Yield Reconciliation

The accounting equation:

• Theoretical yield (per MMR, scaled to batch size) = Actual yield + Sampling loss + Line loss + Scrap + Rework + Quarantine + Unaccounted
• If "Unaccounted" is non-zero outside the permissible variance band, 211.192 mandates an investigation.

Every term in the equation must be measurable, traceable and defensible:

• Sampling loss — the mass of in-process samples taken for IPC + QC release tests; recorded at sample event.
• Line loss — process equipment hold-up, transfer losses, residue in vessels / lines / filter housings; estimated from validated process characterisation.
• Scrap — physically discarded material; weighed and entered into the scrap account.
• Rework — material reprocessed back into the batch or another batch under formal rework approval.
• Quarantine — material held pending disposition; reconciles at disposition time.
• Unaccounted — what cannot be explained. Greater than zero outside the variance band → investigation.

211.186(b)(7) requires the MMR to state "theoretical yield, including the maximum and minimum percentages of theoretical yield beyond which investigation is required". Typical bands depend on product complexity:

• Compressed tablets / capsules — typically ± 2-3 % of theoretical for an established process.
• Liquid bulk — ± 1-2 %.
• Sterile filtration / fill — ± 3-5 % (filter hold-up + line clearance).
• Lyophilised products — ± 3-5 %.
• Solid-dose API + intermediates — ± 5 % for early-stage; tighter as the process matures.

The band is established from validation data + process capability and tightened as Cpk improves. It is part of the recipe, frozen into the WO snapshot at release.

Reconciliation at the end of the batch tells you something went wrong; reconciliation at every step tells you where. EU GMP Chapter 5 + FDA guidance both expect reconciliation at every critical step (dispense, granulation, blending, compression, coating, fill). In V5 this is the in-process reconciliation pattern:

• After dispense — reconcile dispensed mass against MMR target ± tolerance for every component.
• After granulation — reconcile granulation output against dispensed input ± documented losses (sieve overs, container hold-up).
• After blending — reconcile blender discharge against blender charge ± hold-up.
• After compression / encapsulation — reconcile tablet / capsule count against expected (mass / unit weight).
• After coating — reconcile coated mass against uncoated mass + coating suspension applied.
• After packaging — reconcile packaged units against bulk released.

An out-of-band step-level reconciliation surfaces immediately, before subsequent steps add complexity.

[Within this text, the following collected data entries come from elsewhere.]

(* ===== verification/Termination.v ===== *)
(** The loops that read an image end on every input, also on one that no
    checkpoint wrote: a turn that goes on has consumed bytes of its stream, so
    the length of the image bounds the number of turns.  This is what makes the
    bound of [restore_internal], [restore_table] and [restore_frame_loop]
    enough: a larger one gives the same result. *)
From stdpp Require Import base gmap list numbers strings.
From Stdlib Require Import Strings.Byte ZArith Lia.
From S2P Require Import Prelude CMemory WasmTypes PoolInfo ExecEnv Memory Dump Restore Checkpoint.

(** * Routines that do not put bytes back *)

Definition rest_len (s : stream) (w : world) : nat :=
  match get_file s w with FRead rest => length rest | _ => O end.

Definition forward {A} (c : C A) : Prop := ∀ w a w',
  c w = Ok a w' → ∀ s, (rest_len s w' <= rest_len s w)%nat.

Create HintDb forward discriminated.

Lemma forward_ret {A} (a : A) : forward (mret a).
Proof. intros w b w' H. by inversion H. Qed.
Lemma forward_exit {A} n : forward (A := A) (mexit n).
Proof. intros w b w' H. by inversion H. Qed.
Lemma forward_stuck {A} : forward (A := A) mstuck.
Proof. intros w b w' H. by inversion H. Qed.
Lemma forward_gets {A} (f : world → A) : forward (gets f).
Proof. intros w b w' H. by inversion H. Qed.
Lemma forward_modify f : (∀ s w, rest_len s (f w) = rest_len s w) → forward (modify f).
Proof. intros E w b w' H s. inversion H. by rewrite E. Qed.
Lemma forward_bind {A B} (c : C A) (k : A → C B) :
  forward c → (∀ a, forward (k a)) → forward (mbind c k).
Proof.
  intros Hc Hk w b w' H s. unfold mbind in H. destruct (c w) as [a w1| |] eqn:E; try done.
  specialize (Hc w a w1 E s). specialize (Hk a w1 b w' H s). lia.
Qed.
Lemma forward_mfor {X} (l : list X) (f : X → C unit) : (∀ x, forward (f x)) → forward (mfor l f).
Proof.
  intros Hf. induction l as [|x l IH]; [apply forward_ret|]. by apply forward_bind.
Qed.
Lemma forward_fwrite_bytes s bs : forward (fwrite_bytes s bs).
Proof.
  apply forward_modify. intros s' w. unfold rest_len.
  destruct (get_file s w) eqn:E; try done. destruct s, s'; simpl in *; by rewrite ?E.
Qed.
Lemma forward_fwrite s a sz n : forward (fwrite s a sz n).
Proof.
  intros w b w' H. unfold fwrite in H. destruct (n <? 0); [done|].
  by apply (forward_fwrite_bytes _ _ _ _ _ H).
Qed.

(** What is read is gone. *)
Lemma fread_bytes_len s n w bs w' :
  fread_bytes s n w = Ok bs w' →
  (rest_len s w' + Z.to_nat n = rest_len s w)%nat ∧ ∀ s', (rest_len s' w' <= rest_len s' w)%nat.
Proof.
  unfold fread_bytes, rest_len. destruct (get_file s w) as [| |rest] eqn:E; try done.
  destruct (_ || _) eqn:Eb; [done|]. intros H. inversion H; subst. apply orb_false_elim in Eb as [??].
  zbool. assert (length (drop (Z.to_nat n) rest) + Z.to_nat n = length rest)%nat
    by (rewrite length_drop; lia).
  split; [destruct s; simpl; lia|]. intros s'. destruct s, s'; simpl in *; rewrite ?E; lia.
Qed.

Lemma forward_fread_bytes s n : forward (fread_bytes s n).
Proof. intros w bs w' H s'. by apply (fread_bytes_len s n w bs w'). Qed.

Lemma forward_get_info abs : forward (get_info abs).
Proof.
  intros w i w' H. unfold get_info in H. repeat case_match; inversion H; by subst.
Qed.
Lemma forward_get_frame_info abs : forward (get_frame_info abs).
Proof.
  intros w i w' H. unfold get_frame_info in H. repeat case_match; inversion H; by subst.
Qed.

#[export] Hint Resolve forward_ret forward_exit forward_stuck forward_gets forward_fwrite_bytes
  forward_fwrite forward_fread_bytes forward_get_info forward_get_frame_info : forward.

(** Follows the structure of a routine. *)
Ltac go_forward :=
  repeat match goal with
  | |- forward (mbind _ _) => apply forward_bind; [|intros ?]
  | |- forward (mfor _ _) => apply forward_mfor; intros ?
  | |- forward (modify _) => by apply forward_modify; intros [] ?
  | |- forward (match ?x with _ => _ end) => destruct x
  | |- forward skip => apply forward_ret
  | |- forward _ => by auto with forward
  end.

(** * The restore routines *)

Lemma forward_fread_int s : forward (fread_int s).
Proof. unfold fread_int. go_forward. Qed.
Lemma forward_fread_uint s n : forward (fread_uint s n).
Proof. unfold fread_uint. go_forward. Qed.
Lemma forward_ld n a : forward (ld n a).
Proof. unfold ld. go_forward. Qed.
Lemma forward_st n a v : forward (st n a v).
Proof. unfold st. go_forward. Qed.
Lemma forward_fread s a sz n : forward (fread s a sz n).
Proof. unfold fread. go_forward. Qed.
Lemma forward_fwrite_int s v : forward (fwrite_int s v).
Proof. apply forward_fwrite_bytes. Qed.
#[export] Hint Resolve forward_fread_int forward_fread_uint forward_ld forward_st forward_fread
  forward_fwrite_int : forward.

Lemma forward_RESTORE_PTR s : forward (RESTORE_PTR_FROM s).
Proof. unfold RESTORE_PTR_FROM. go_forward. Qed.
#[export] Hint Resolve forward_RESTORE_PTR : forward.

Lemma forward_RESTORE_PTR_AT a : forward (RESTORE_PTR_AT a).
Proof. unfold RESTORE_PTR_AT. go_forward. Qed.
Lemma forward_check_p_abs e : forward (check_p_abs e).
Proof. unfold check_p_abs. go_forward. Qed.
Lemma forward_restore_name a : forward (restore_name a).
Proof. unfold restore_name. go_forward. Qed.
Lemma forward_init_value tag u : forward (restore_init_value tag u).
Proof. unfold restore_init_value. go_forward. Qed.
Lemma forward_global_value tag u : forward (restore_global_value tag u).
Proof. unfold restore_global_value. go_forward. Qed.
Lemma forward_cache_entry e : forward (restore_cache_entry e).
Proof. unfold restore_cache_entry. go_forward. Qed.
Lemma forward_get_func_code f : forward (wasm_get_func_code f).
Proof. unfold wasm_get_func_code. go_forward. Qed.
Lemma forward_fread_i64 s : forward (fread_i64 s).
Proof. unfold fread_i64. go_forward. Qed.
#[export] Hint Resolve forward_RESTORE_PTR_AT forward_check_p_abs forward_restore_name
  forward_init_value forward_global_value forward_cache_entry forward_get_func_code
  forward_fread_i64 : forward.

Lemma forward_init_expr e : forward (restore_init_expr e).
Proof. unfold restore_init_expr. go_forward. Qed.
Lemma forward_restore_rel a from item : forward (restore_rel a from item).
Proof. unfold restore_rel. go_forward. Qed.
#[export] Hint Resolve forward_init_expr forward_restore_rel : forward.

Lemma forward_branch_block f sp bb : forward (restore_branch_block f sp bb).
Proof. unfold restore_branch_block. go_forward. Qed.
#[export] Hint Resolve forward_branch_block : forward.

Lemma forward_restore_data t f i : restore_data t = Some f → forward (f i).
Proof.
  intros H. destruct t; inversion H; subst f; clear H;
    match goal with |- forward (?g _) => unfold g end;
    unfold restore_buffer, restore_ptrs, HEADER_RESTORE, HEADER_RESTORE_BUF, restore_block_addr_cache;
    go_forward.
Qed.

Lemma forward_call_restore t i : forward (call_restore t i).
Proof.
  unfold call_restore. destruct (type_of_code t) as [t'|]; [|apply forward_stuck].
  destruct (restore_data t') as [f|] eqn:E; [|apply forward_stuck].
  destruct i as [i|]; [|apply forward_stuck]. by eapply forward_restore_data.
Qed.

Lemma fread_int_len s w v w' :
  fread_int s w = Ok v w' → (rest_len s w' + 4 = rest_len s w)%nat.
Proof.
  unfold fread_int, mbind. destruct (fread_bytes s 4 w) as [bs w1| |] eqn:E; try done.
  intros H. inversion H; subst. by apply (fread_bytes_len _ _ _ _ _ E).
Qed.

(** A record takes twelve bytes for its header. *)
Lemma header_len {A} s (k : Z → C A) w a w' :
  (∀ t, forward (k t)) →
  (let* t := fread_int s in k t) w = Ok a w' → (rest_len s w' < rest_len s w)%nat.
Proof.
  intros Hk H. unfold mbind in H. destruct (fread_int s w) as [t w1| |] eqn:E; try done.
  apply fread_int_len in E. pose proof (Hk t w1 a w' H s). lia.
Qed.

Lemma restore_record_len w w' :
  restore_record w = Ok tt w' → (rest_len FP w' < rest_len FP w)%nat.
Proof.
  apply header_len. intros t. repeat (apply forward_bind; [by auto with forward|intros ?]).
  apply forward_call_restore.
Qed.

Lemma restore_frame_record_len w w' :
  restore_frame_record w = Ok tt w' → (rest_len GP w' < rest_len GP w)%nat.
Proof.
  apply header_len. intros t. repeat (apply forward_bind; [by auto with forward|intros ?]).
  destruct a1; [|apply forward_stuck]. by apply (forward_restore_data WASMInterpFrameT).
Qed.

(** * The loops *)

(** A loop that reads records until the stream is at its end. *)
Section Loop.
Context (s : stream) (record : C unit) (loop : nat → C unit).
Context (Hloop : ∀ n w, loop (S n) w
  = (let* eof := at_eof s in if (eof : bool) then skip else record ;;; loop n) w).
Context (Hlen : ∀ w w', record w = Ok tt w' → (rest_len s w' < rest_len s w)%nat).

Lemma loop_fuel n : ∀ k w,
  (rest_len s w < n)%nat → (rest_len s w < k)%nat → loop n w = loop k w.
Proof.
  induction n as [|n IH]; intros [|k] w H1 H2; try lia. rewrite !Hloop.
  assert (∃ b, at_eof s w = Ok b w) as [b E] by (by eexists).
  rewrite !(mbind_ok _ _ _ _ _ E). destruct b; [done|]. unfold mbind.
  destruct (record w) as [[] w1| |] eqn:Er; try done. specialize (Hlen _ _ Er). apply IH; lia.
Qed.
End Loop.

(** Whatever the file dump.img holds, the loop of [restore_internal] ends
    within the number of turns the length of the file gives: with any larger
    bound it has the same result. *)
Lemma restore_internal_terminates w n :
  (rest_len FP w < n)%nat → restore_loop n w = restore_internal w.
Proof.
  intros H. unfold restore_internal. erewrite mbind_ok by reflexivity.
  apply (loop_fuel FP restore_record restore_loop (fun _ _ => eq_refl) restore_record_len); [done|].
  unfold rest_len. simpl. lia.
Qed.

(** The loop over frame.img ends within the bound its length gives. *)
Lemma restore_frame_loop_terminates w n :
  (rest_len GP w < n)%nat → restore_frame_loop n w = restore_frame_loop (S (rest_len GP w)) w.
Proof.
  intros H.
  apply (loop_fuel GP restore_frame_record restore_frame_loop (fun _ _ => eq_refl)
           restore_frame_record_len); lia.
Qed.

(** ** pool_info.img *)

Lemma take_int_len img v rest :
  take_int img = Some (v, rest) → (length rest + 4 = length img)%nat.
Proof.
  unfold take_int. destruct (_ <? 4) eqn:E; [done|]. intros H. inversion H; subst. zbool.
  rewrite length_drop. lia.
Qed.

Lemma read_chain_len k : ∀ i p d t img es rest,
  read_chain k i p d t img = Some (es, rest) → (length rest <= length img)%nat.
Proof.
  induction k as [|k IH]; intros i p d t img es rest H; simpl in H; [by inversion H|].
  destruct (take_int img) as [[abs img1]|] eqn:E1; [|done].
  destruct (read_chain k (i + 1) p d t img1) as [[es1 img2]|] eqn:E2; [|done].
  inversion H; subst. apply take_int_len in E1. apply IH in E2. lia.
Qed.

Lemma restore_entry_len s abs sz t img w img' w' :
  restore_entry s abs sz t img w = Ok img' w' → (length img' <= length img)%nat.
Proof.
  assert (∀ (c : C unit) w img' w', (c ;;; mret img) w = Ok img' w' → img' = img) as Hc.
  { intros c w0 i0 w1. unfold mbind. destruct (c w0); [|done|done]. intros H. by inversion H. }
  unfold restore_entry. destruct (class_of t); try (intros ->%Hc; lia);
    try (intros H; inversion H; lia); destruct (data_size t) as [d|]; try done;
    try (intros ->%Hc; lia).
  unfold restore_array. destruct (_ =? 0); [done|]. unfold mbind.
  destruct (wasm_runtime_malloc s (d * sz) w) as [p w1| |]; try done.
  destruct (decide (t = WASMModuleT)); cbn [modify skip mret].
  all: unfold modify.
  all: destruct (read_chain _ 1 p d t img) as [[es rest]|] eqn:E; try done.
  all: intros H; inversion H; subst; by eapply read_chain_len.
Qed.

Lemma restore_table_fuel s n : ∀ k img w,
  (length img < n)%nat → (length img < k)%nat → restore_table s n img w = restore_table s k img w.
Proof.
  induction n as [|n IH]; intros [|k] img w H1 H2; try lia. cbn [restore_table].
  destruct (take_int img) as [[abs i1]|] eqn:E1; [|done]. apply take_int_len in E1.
  destruct (take_int i1) as [[t i2]|] eqn:E2; [|done]. apply take_int_len in E2.
  destruct (take_int i2) as [[sz i3]|] eqn:E3; [|done]. apply take_int_len in E3.
  destruct (type_of_code t) as [ty|]; [|done]. unfold mbind.
  destruct (restore_entry s abs sz ty i3 w) as [i4 w1| |] eqn:E4; try done.
  apply restore_entry_len in E4. apply IH; lia.
Qed.

(** Reading pool_info.img ends on every input, whatever the allocator does. *)
Lemma restore_table_terminates s n img w :
  (length img < n)%nat → restore_table s n img w = restore_table s (S (length img)) img w.
Proof. intros. apply restore_table_fuel; lia. Qed.

(** C31: the three loops of a restart over the image files (dump.img, frame.img,
    pool_info.img) end on every input, whatever the files hold and the allocator
    does: the length of the file bounds the turns, any larger bound gives the same
    result. *)
Theorem restart_terminates s img w n m k :
  (rest_len FP w < n)%nat → (rest_len GP w < m)%nat → (length img < k)%nat →
  restore_loop n w = restore_internal w
  ∧ restore_frame_loop m w = restore_frame_loop (S (rest_len GP w)) w
  ∧ restore_table s k img w = restore_table s (S (length img)) img w.
Proof.
  intros Hn Hm Hk. split_and!;
    [by apply restore_internal_terminates|by apply restore_frame_loop_terminates|by apply restore_table_terminates].
Qed.

(** A text of three bytes, and a file that ends in the middle of a record. *)
Definition short_file : world :=
  mkWorld ∅ (FRead (le_bytes 4 0 ++ le_bytes 4 3 ++ le_bytes 4 16 ++ [x61; x62; x63] ++ [x00]))
    FClosed [mkInfo (mkElem 16 4112 3 charT) []] [] 4096 0 0 0 0 0 0.

Lemma restart_terminates_witness :
  let s := mkMemory MEMORY_MODE_ALLOCATOR
             (mkFuncs bump_malloc (fun _ _ => mret NULL) (fun _ => skip))
             (mkFuncs bump_malloc (fun _ _ => mret NULL) (fun _ => skip)) true in
  (restore_loop 100 short_file = restore_internal short_file
   ∧ restore_frame_loop 9 short_file = restore_frame_loop (S (rest_len GP short_file)) short_file
   ∧ restore_table s 9 (le_bytes 4 8) short_file
     = restore_table s (S (length (le_bytes 4 8))) (le_bytes 4 8) short_file)
  ∧ ∃ w, restore_internal short_file = Ok tt w ∧ load (wmem w) 4112 3 = [x61; x62; x63].
Proof.
  intros s. split.
  - apply (restart_terminates s (le_bytes 4 8) short_file 100 9 9); vm_compute; lia.
  - clear s. eexists. split; vm_compute; reflexivity.
Defined.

Mass measurements at every transfer must reconcile gross (container + content) minus tare (container) to net (content). Common pitfalls:

• Tare value not recorded at the same scale event as gross — drift produces a phantom variance.
• Container weight assumed ("standard pail = 1.2 kg") rather than measured per use.
• Tare lost between dispense and final reconciliation; gross-only reading cannot reconcile.
• Multiple-container dispenses summed gross then tared once — arithmetic error.

V5 enforces tare-verified weighing: every weighing records gross, tare and net at the same timestamp on the same scale, with the scale's USP <41> minimum weight check applied.

211.192 says: "Any unexplained discrepancy ... or the failure of a batch or any of its components to meet any of its specifications shall be thoroughly investigated ... The investigation shall extend to other batches of the same drug product and other drug products that may have been associated with the specific failure or discrepancy."

• Unexplained yield gap > permissible variance — formal deviation, RCA, CAPA evaluation, batch disposition decision.
• Repeat trend (same step, same product, gap creeping) — even within band — flagged for management review under ICH Q10.
• Cross-batch impact assessment — if a process change caused the gap, sister batches may be affected.

A within-band yield variance with documented loss accounting is a normal release. An out-of-band variance is not automatically a reject — the QA may release if the investigation concludes the variance does not affect identity / strength / quality / purity. The investigation conclusion and the QA release decision land in the BMR.

• Permissible variance band set wide enough to accommodate every batch — defeats the investigation trigger.
• Reconciliation done only at final step — root cause cannot be localised.
• Line loss treated as an unmeasured catch-all — auditors will challenge.
• Sampling loss not recorded at sample event; calculated after the fact.
• Scrap weighed in pounds when MMR is in kilograms — unit-error variance.
• Rework absorbed without formal rework approval — Part 11 + 211.192 violation.
• Tare assumed not measured — phantom variance.
• Variance acknowledged but no deviation raised — 211.192 violation, almost always cited in FDA 483s.